* _Description of the task_
Scan the records and identify every line in which the string "unit" occurs, then return those lines.

* _Source data_

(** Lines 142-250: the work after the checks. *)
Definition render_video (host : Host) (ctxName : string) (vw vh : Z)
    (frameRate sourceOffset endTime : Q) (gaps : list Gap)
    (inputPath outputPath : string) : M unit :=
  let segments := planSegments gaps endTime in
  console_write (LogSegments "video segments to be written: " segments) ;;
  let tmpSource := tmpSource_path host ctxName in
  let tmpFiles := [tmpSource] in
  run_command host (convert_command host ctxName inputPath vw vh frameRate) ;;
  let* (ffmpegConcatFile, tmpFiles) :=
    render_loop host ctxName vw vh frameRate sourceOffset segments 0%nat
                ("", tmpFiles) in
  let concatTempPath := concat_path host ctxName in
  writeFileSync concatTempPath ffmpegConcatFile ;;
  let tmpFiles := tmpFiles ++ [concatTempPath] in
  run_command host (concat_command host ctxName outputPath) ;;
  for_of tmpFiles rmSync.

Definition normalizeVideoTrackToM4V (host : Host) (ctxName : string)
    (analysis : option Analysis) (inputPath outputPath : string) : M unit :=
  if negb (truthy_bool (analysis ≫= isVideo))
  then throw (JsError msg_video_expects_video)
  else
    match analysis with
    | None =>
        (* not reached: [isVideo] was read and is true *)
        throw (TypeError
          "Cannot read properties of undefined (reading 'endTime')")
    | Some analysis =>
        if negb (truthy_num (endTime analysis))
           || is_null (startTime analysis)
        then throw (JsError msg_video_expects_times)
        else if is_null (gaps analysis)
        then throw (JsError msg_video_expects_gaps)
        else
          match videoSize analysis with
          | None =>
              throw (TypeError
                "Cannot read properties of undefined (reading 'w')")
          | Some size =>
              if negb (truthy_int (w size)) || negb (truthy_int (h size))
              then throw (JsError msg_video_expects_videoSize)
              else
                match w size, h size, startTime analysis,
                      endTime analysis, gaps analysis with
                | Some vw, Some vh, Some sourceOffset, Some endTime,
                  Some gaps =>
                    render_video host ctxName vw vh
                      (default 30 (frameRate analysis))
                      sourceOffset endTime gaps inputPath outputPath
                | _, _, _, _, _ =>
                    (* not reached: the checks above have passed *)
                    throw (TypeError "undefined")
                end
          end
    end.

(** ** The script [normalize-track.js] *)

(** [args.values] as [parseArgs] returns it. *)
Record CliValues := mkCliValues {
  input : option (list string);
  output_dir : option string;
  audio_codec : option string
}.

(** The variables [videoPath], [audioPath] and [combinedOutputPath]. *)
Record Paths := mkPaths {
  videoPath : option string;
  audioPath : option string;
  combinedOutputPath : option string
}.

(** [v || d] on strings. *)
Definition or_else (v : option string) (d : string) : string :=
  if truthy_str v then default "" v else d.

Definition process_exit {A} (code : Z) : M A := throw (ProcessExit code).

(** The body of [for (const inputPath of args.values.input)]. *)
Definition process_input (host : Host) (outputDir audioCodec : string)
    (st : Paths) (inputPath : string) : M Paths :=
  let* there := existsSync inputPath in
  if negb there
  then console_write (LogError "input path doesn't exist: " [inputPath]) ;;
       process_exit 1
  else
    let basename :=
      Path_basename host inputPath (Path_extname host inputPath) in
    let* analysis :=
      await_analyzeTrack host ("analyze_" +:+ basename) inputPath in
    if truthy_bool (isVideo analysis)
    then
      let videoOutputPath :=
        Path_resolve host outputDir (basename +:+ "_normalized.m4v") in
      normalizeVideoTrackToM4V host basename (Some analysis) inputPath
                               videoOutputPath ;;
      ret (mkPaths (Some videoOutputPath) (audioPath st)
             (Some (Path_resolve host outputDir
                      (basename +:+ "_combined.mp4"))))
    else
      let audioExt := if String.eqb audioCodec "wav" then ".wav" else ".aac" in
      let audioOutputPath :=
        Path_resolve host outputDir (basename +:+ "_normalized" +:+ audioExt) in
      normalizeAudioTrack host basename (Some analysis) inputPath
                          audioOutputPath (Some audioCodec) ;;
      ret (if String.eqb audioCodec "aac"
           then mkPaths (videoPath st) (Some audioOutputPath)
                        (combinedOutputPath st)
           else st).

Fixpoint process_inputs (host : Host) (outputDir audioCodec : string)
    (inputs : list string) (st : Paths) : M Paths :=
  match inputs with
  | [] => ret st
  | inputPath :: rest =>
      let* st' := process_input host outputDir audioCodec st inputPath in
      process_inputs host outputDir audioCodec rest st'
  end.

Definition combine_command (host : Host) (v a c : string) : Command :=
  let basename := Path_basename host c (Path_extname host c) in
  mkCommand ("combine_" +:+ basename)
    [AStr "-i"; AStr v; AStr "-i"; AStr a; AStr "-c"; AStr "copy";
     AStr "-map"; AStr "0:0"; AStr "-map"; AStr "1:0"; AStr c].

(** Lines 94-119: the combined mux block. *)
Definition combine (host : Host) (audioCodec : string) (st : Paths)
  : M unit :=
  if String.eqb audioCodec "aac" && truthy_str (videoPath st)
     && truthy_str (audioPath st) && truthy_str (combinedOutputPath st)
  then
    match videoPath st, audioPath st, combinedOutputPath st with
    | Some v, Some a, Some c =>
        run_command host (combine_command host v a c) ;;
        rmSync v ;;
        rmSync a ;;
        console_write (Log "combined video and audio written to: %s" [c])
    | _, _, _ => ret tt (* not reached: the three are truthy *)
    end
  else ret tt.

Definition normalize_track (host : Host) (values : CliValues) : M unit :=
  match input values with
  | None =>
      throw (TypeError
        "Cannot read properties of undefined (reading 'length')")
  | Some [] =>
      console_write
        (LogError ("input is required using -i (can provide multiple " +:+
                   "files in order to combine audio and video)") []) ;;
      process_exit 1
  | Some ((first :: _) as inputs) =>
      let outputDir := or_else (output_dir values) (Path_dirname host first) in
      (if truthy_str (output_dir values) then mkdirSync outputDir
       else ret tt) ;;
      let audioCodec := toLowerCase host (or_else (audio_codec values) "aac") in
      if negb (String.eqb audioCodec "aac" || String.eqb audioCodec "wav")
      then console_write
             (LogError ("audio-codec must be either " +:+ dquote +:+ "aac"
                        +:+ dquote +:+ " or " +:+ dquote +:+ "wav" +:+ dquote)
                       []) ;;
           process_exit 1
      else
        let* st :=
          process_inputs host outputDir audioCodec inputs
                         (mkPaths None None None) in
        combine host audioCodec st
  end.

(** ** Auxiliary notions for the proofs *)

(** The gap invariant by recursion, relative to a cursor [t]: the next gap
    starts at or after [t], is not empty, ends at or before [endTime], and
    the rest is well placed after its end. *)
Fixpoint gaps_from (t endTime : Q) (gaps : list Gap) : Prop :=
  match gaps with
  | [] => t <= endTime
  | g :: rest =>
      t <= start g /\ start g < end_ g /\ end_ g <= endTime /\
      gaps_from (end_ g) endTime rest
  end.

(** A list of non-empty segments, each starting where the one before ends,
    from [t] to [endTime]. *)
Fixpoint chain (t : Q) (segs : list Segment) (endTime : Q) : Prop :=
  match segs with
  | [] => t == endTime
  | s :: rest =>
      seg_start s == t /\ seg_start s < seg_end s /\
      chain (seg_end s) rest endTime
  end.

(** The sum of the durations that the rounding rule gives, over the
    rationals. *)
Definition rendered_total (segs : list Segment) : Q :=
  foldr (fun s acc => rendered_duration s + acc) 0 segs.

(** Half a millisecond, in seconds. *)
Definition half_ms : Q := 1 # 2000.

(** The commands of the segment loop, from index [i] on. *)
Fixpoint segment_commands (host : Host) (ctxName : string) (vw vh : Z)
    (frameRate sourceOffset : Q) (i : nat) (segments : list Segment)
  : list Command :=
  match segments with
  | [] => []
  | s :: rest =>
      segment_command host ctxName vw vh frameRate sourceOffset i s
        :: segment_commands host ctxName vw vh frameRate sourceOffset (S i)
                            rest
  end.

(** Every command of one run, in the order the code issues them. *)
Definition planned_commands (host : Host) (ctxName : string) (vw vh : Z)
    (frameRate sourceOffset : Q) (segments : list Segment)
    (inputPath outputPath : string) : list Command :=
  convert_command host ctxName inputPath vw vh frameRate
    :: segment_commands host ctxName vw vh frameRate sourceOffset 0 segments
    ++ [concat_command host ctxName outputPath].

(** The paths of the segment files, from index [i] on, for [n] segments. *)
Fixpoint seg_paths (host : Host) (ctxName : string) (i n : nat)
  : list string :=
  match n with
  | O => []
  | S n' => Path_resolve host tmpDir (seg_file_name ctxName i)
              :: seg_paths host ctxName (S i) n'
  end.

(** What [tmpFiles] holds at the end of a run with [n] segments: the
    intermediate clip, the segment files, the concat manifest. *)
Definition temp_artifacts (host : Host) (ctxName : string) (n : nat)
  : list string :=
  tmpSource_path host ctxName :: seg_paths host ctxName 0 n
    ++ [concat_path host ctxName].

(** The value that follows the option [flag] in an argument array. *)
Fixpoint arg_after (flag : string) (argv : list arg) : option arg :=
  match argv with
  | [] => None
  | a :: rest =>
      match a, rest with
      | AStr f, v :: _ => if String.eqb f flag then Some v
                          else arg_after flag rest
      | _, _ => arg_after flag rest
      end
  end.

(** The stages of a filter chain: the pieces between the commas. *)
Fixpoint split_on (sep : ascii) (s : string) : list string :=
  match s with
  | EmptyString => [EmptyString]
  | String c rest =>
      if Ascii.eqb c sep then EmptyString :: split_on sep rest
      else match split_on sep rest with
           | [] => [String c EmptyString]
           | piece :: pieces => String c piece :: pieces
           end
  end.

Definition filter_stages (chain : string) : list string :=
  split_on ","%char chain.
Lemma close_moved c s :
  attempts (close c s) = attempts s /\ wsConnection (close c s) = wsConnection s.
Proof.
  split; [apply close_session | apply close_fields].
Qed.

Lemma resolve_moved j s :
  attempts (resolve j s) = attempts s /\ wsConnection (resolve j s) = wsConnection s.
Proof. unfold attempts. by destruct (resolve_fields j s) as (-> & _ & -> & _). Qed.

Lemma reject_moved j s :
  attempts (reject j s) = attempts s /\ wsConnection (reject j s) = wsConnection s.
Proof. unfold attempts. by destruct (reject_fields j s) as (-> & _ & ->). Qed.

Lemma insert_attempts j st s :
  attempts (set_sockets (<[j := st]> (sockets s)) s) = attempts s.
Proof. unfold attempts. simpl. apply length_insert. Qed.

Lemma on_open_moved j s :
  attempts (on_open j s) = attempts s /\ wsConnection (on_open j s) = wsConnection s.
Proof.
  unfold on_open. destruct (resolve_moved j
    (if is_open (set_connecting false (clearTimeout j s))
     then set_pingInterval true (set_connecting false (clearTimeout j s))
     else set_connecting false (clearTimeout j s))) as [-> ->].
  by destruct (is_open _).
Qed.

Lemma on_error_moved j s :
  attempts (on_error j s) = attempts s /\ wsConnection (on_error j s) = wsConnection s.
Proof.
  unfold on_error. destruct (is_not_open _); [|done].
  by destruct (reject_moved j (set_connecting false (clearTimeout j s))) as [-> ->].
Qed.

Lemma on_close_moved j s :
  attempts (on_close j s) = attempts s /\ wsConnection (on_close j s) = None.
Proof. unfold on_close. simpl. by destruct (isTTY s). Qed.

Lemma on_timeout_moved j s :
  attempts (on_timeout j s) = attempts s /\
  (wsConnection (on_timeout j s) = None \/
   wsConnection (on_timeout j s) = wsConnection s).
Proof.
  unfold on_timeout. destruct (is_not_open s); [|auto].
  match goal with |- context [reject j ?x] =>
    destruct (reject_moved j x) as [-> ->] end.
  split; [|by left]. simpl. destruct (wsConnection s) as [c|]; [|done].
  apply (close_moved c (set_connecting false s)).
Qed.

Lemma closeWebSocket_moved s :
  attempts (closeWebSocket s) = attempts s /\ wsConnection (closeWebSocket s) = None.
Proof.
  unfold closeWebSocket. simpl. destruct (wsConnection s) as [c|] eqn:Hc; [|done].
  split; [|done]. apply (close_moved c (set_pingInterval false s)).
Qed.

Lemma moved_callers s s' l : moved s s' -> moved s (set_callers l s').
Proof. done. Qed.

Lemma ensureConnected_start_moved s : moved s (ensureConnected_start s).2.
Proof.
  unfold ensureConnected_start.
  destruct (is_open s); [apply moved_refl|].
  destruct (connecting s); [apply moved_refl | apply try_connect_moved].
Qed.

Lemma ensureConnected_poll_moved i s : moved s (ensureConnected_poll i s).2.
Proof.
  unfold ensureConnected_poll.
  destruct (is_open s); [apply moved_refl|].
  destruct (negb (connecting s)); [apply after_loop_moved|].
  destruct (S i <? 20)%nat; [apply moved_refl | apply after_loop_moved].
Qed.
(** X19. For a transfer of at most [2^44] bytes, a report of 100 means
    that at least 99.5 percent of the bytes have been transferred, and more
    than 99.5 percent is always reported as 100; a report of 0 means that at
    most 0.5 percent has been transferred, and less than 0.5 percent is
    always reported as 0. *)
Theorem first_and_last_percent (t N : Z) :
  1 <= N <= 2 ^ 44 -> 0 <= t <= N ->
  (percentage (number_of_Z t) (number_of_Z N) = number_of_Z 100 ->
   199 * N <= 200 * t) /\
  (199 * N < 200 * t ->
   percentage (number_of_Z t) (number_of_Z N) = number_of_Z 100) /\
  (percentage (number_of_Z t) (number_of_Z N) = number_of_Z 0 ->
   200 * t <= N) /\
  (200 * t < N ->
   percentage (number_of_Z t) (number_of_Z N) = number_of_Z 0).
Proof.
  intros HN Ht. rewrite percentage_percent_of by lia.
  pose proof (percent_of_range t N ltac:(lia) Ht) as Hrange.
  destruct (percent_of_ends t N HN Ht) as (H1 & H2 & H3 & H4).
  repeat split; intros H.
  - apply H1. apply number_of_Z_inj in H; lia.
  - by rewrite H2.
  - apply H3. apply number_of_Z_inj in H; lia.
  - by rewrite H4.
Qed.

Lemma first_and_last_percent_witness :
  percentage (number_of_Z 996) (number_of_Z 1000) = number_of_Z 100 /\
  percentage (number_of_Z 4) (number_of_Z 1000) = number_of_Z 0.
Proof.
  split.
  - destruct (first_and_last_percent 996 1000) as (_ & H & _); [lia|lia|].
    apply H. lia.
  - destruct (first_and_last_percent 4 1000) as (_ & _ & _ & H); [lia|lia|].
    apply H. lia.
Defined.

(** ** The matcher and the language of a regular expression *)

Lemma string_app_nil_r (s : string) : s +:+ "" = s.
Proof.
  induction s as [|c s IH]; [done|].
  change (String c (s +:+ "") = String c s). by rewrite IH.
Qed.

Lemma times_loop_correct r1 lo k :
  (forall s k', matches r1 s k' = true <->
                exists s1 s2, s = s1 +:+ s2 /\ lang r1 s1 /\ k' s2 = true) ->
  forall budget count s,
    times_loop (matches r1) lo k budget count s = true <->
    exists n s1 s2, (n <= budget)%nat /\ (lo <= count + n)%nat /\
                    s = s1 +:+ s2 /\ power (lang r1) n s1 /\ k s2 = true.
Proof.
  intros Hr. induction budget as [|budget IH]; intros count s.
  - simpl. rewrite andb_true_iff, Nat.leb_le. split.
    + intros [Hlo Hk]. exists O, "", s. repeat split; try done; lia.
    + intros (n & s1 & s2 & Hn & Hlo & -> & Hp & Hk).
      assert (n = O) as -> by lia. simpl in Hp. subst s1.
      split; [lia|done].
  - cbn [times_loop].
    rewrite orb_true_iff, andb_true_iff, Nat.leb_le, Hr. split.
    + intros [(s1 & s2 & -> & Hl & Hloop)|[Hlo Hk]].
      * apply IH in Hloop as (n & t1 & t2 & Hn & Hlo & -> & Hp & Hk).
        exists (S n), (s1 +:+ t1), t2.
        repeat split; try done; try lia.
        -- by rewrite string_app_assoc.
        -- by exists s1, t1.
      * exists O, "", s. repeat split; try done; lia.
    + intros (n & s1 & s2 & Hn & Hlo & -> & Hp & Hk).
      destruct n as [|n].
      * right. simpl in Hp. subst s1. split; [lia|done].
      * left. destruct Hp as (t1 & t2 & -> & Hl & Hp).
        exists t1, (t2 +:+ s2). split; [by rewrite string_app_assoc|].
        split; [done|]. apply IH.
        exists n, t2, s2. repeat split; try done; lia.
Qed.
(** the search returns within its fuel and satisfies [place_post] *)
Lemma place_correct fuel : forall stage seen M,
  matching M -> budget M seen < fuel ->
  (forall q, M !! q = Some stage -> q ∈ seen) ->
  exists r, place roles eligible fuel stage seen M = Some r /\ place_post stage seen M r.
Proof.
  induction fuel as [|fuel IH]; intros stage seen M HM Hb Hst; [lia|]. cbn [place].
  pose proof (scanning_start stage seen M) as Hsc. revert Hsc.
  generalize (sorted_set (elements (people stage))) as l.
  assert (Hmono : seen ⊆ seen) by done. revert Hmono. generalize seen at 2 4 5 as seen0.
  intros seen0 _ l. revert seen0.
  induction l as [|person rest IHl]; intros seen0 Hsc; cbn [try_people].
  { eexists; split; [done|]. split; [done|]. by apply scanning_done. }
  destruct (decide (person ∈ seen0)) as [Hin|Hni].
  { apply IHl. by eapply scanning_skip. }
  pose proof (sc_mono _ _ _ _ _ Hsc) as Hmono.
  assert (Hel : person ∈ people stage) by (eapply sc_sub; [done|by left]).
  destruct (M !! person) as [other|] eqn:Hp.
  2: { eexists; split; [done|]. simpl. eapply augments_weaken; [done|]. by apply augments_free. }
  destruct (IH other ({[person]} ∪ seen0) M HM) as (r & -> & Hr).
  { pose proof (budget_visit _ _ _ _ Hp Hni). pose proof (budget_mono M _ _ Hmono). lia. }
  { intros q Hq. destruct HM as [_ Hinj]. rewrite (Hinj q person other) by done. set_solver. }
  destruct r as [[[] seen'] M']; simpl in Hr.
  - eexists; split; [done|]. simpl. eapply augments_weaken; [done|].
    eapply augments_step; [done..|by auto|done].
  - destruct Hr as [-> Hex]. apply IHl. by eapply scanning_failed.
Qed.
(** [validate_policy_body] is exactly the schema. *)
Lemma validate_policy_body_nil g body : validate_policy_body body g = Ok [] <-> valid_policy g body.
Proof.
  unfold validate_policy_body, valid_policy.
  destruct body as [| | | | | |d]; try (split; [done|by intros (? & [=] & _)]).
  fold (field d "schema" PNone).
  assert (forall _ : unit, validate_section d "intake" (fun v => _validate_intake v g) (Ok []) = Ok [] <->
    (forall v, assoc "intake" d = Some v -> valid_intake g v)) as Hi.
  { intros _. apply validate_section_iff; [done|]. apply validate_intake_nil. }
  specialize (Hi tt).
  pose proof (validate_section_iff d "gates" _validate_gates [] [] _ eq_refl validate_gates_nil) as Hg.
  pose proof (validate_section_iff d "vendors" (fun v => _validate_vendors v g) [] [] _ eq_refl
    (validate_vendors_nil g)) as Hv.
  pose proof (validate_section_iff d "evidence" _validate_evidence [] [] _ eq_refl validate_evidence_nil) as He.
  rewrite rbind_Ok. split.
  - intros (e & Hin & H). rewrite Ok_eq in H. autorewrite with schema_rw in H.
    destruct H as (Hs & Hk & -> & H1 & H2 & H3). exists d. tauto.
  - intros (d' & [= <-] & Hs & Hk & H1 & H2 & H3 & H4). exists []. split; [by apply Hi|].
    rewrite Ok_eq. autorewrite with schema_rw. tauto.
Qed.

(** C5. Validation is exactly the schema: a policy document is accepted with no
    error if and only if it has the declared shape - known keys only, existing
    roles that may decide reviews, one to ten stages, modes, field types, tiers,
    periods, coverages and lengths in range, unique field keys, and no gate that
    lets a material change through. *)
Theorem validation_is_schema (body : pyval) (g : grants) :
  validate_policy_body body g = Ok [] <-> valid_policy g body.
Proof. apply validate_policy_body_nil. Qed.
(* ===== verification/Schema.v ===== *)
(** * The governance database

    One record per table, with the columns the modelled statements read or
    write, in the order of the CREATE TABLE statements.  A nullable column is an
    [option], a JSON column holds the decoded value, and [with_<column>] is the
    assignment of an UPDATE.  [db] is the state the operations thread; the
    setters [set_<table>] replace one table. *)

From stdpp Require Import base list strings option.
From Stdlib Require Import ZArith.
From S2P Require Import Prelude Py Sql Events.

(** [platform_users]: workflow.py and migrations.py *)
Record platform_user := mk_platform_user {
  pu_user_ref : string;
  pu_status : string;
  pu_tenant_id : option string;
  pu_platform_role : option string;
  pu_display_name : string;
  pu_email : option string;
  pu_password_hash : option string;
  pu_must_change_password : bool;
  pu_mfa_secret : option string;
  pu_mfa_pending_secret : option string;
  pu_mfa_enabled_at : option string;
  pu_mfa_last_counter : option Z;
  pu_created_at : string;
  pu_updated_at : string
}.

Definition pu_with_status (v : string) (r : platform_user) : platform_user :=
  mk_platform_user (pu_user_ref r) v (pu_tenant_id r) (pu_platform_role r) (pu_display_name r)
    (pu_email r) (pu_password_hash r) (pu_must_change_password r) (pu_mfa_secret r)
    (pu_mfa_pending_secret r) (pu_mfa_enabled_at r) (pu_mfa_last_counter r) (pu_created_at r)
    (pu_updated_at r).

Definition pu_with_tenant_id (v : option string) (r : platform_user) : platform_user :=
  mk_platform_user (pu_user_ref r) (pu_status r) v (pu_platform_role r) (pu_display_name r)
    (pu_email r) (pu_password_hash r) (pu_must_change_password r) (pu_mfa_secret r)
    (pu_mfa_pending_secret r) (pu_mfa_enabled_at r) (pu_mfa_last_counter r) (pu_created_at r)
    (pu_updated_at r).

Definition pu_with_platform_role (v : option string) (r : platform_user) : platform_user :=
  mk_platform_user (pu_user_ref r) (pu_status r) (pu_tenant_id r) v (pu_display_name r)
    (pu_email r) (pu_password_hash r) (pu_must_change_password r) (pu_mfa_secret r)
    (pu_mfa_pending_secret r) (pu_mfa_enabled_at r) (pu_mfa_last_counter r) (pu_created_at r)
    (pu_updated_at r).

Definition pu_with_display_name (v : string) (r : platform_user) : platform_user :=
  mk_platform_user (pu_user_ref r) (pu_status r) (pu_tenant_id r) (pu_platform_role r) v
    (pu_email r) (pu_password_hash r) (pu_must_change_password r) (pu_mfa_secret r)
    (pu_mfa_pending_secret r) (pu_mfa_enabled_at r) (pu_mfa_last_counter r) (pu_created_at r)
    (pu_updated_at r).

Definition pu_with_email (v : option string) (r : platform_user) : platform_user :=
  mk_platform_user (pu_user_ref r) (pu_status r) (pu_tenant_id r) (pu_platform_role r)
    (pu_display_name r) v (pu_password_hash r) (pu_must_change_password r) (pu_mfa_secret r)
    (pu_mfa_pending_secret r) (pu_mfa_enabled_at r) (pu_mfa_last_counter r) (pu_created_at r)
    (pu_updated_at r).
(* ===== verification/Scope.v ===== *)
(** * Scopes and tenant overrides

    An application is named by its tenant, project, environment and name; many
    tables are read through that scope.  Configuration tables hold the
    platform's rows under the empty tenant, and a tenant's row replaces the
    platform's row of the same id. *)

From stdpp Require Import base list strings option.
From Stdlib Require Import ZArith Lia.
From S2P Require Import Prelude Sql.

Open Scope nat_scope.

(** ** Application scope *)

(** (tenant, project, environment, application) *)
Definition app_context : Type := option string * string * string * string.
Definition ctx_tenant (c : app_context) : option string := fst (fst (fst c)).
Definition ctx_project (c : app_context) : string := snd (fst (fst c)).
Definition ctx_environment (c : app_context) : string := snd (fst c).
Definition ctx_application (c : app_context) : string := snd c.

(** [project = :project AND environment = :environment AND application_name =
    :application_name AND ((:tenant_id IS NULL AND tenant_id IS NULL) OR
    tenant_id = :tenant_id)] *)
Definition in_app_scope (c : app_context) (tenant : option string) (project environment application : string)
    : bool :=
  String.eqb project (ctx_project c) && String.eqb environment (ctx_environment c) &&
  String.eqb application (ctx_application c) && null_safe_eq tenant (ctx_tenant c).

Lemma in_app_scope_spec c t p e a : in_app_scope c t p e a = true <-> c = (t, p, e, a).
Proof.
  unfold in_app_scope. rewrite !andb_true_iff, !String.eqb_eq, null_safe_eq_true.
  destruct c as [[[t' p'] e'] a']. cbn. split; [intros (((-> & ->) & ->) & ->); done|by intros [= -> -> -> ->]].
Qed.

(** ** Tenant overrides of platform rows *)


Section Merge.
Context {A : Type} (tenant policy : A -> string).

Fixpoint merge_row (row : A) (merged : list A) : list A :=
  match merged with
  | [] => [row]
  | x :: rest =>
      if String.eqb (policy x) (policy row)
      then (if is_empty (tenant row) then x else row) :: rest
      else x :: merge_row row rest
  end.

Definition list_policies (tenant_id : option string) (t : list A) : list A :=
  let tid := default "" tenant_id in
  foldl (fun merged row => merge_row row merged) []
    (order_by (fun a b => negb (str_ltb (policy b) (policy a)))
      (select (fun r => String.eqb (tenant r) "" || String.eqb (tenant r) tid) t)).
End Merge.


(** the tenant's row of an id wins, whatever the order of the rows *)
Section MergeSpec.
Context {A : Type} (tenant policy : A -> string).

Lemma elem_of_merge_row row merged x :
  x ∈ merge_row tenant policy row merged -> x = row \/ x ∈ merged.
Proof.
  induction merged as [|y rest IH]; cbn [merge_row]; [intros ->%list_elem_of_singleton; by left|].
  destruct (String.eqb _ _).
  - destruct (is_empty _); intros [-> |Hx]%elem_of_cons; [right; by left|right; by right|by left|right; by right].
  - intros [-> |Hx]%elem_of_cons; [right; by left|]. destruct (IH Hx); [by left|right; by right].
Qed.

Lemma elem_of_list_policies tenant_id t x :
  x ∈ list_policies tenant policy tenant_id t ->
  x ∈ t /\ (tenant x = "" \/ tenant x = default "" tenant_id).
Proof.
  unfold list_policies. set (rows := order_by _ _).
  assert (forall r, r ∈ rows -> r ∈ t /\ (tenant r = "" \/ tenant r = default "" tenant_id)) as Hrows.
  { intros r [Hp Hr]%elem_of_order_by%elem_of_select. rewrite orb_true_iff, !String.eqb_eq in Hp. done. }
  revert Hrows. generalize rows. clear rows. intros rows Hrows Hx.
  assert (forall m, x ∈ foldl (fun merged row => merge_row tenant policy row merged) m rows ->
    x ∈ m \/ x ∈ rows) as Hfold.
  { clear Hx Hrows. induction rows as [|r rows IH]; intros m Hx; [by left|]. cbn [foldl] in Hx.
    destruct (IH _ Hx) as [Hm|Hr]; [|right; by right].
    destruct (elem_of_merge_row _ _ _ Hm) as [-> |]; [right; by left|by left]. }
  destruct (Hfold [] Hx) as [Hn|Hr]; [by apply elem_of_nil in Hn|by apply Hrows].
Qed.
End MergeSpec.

* _The completed task_
    (inputPath outputPath : string) : M unit :=
    (analysis : option Analysis) (inputPath outputPath : string) : M unit :=
  : M unit :=
Definition normalize_track (host : Host) (values : CliValues) : M unit :=
  assert (forall _ : unit, validate_section d "intake" (fun v => _validate_intake v g) (Ok []) = Ok [] <->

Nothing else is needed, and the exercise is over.